During LPA's prior visit to the facility on 11/16/2023, LPA had cited the facility for: having harmful or dangerous materials in the presence of children in care, incomplete Mandated Reporter Training, and an un-fingerprinted helper (H3) present in the home. Licensee had removed the potentially harmful materials from the daycare areas during the visit and the deficiency was cleared the same day. A Plan of Correction (POC) was developed with Licensee, and instructions on how to proceed were discussed. Licensee had maintained communication with LPA over the course of completing the POC.

Licensee had submitted proof of completion of Mandated Reporter Training to LPA. LPA verified that Licensee had completed the correct Child Care Provider's training. Deficiency will be cleared on this day.

Licensee had sent H3 to get fingerprinted and associated after LPA's visit on 11/16/2023. Upon record review of the fingerprint status, LPA verified that H3 had been fingerprinted and acquired CA, FBI and CACI clearance as of 8/31/2023. H3 was fingerprinted again and is now associated to the facility. H3 is not present in the facility as of this day.
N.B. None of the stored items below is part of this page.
Definition tagged (tag : byte) (text : bytes) : bytes := [tag] ++ text.

(** [u8::from(ok)] *)
Definition flag_byte (ok : bool) : byte := if ok then x01 else x00.

Definition encode (msg : Msg) : bytes :=
  match msg with
  | Hello version subs name =>
      framed kind.HELLO (to_le 4 version ++ to_le 4 subs ++ to_le 2 (zlen name) ++ name)
  | Welcome version pid caps => framed kind.WELCOME (to_le 4 version ++ to_le 4 pid ++ to_le 4 caps)
  | Status code text => framed kind.STATUS (tagged (status_to_wire code) text)
  | Notify op payload => framed kind.NOTIFY (to_le 4 op ++ payload)
  | Pose frame => framed kind.POSE frame
  | Lease action => framed kind.LEASE [lease_to_wire action]
  | LeaseReply ok text => framed kind.LEASE_REPLY (tagged (flag_byte ok) text)
  | Recentre => framed kind.RECENTRE []
  | RecentreReply ok text => framed kind.RECENTRE_REPLY (tagged (flag_byte ok) text)
  | Unknown k payload => framed k payload
  end.

(** [String::from_utf8] *)
Definition text (b : bytes) (what : string) : result CodecError bytes :=
  if utf8_valid b then Ok b else Err (Malformed what).

(** The match on the kind. *)
Definition decode_payload (k : Z) (p : bytes) : result CodecError Msg :=
  if k =? kind.HELLO then
    if zlen p <? 10 then Err (Malformed "hello header")
    else
      let name_len := u16_at p 8 in
      if zlen p <? 10 + name_len then Err (Malformed "hello name")
      else name ← text (slice p 10 (10 + name_len)) "hello name";
           Ok (Hello (u32_at p 0) (u32_at p 4) name)
  else if k =? kind.WELCOME then
    if zlen p <? 12 then Err (Malformed "welcome")
    else Ok (Welcome (u32_at p 0) (u32_at p 4) (u32_at p 8))
  else if k =? kind.STATUS then
    match p with
    | [] => Err (Malformed "status code")
    | b :: rest => t ← text rest "status text"; Ok (Status (status_from_wire b) t)
    end
  else if k =? kind.NOTIFY then
    if zlen p <? 4 then Err (Malformed "notify op")
    else Ok (Notify (u32_at p 0) (from p 4))
  else if k =? kind.POSE then Ok (Pose p)
  else if k =? kind.LEASE then
    match p with
    | [] => Err (Malformed "lease action")
    | b :: _ => Ok (Lease (lease_from_wire b))
    end
  else if k =? kind.LEASE_REPLY then
    match p with
    | [] => Err (Malformed "lease reply")
    | b :: rest => t ← text rest "lease reply text"; Ok (LeaseReply (negb (u8 b =? 0)) t)
    end
  else if k =? kind.RECENTRE then Ok Recentre
  else if k =? kind.RECENTRE_REPLY then
    match p with
    | [] => Err (Malformed "recentre reply")
    | b :: rest => t ← text rest "recentre reply text"; Ok (RecentreReply (negb (u8 b =? 0)) t)
    end
  else Ok (Unknown k p).

Definition decode (buf : bytes) : result CodecError Decoded :=
  if zlen buf <? HEADER_LEN then Ok Incomplete
  else
    let k := u16_at buf 0 in
    let len := u32_at buf 4 in
    if MAX_PAYLOAD <? len then Err (PayloadTooLarge len)
    else
      let total := HEADER_LEN + len in
      if zlen buf <? total then Ok Incomplete
      else
        let p := slice buf HEADER_LEN total in
        msg ← decode_payload k p;
        Ok (Message msg total).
Deficiency will be cleared on this day.

A Letter of Deficiencies Cleared, in addition to this report, will be given to H1 and emailed to Licensee.
A notice of site visit was given and must remain posted for 30 days.

Exit interview conducted and report was reviewed with H1, Thomas German.
SUPERVISORS NAME: Ali Zebila
LICENSING EVALUATOR NAME: Jonathan Tse
LICENSING EVALUATOR SIGNATURE: DATE: 12/06/2023
I acknowledge receipt of this form and understand my licensing appeal rights as explained and received.
FACILITY REPRESENTATIVE SIGNATURE: DATE: 12/06/2023
This report must be available at Child Care and Group Home facilities for public review for 3 years.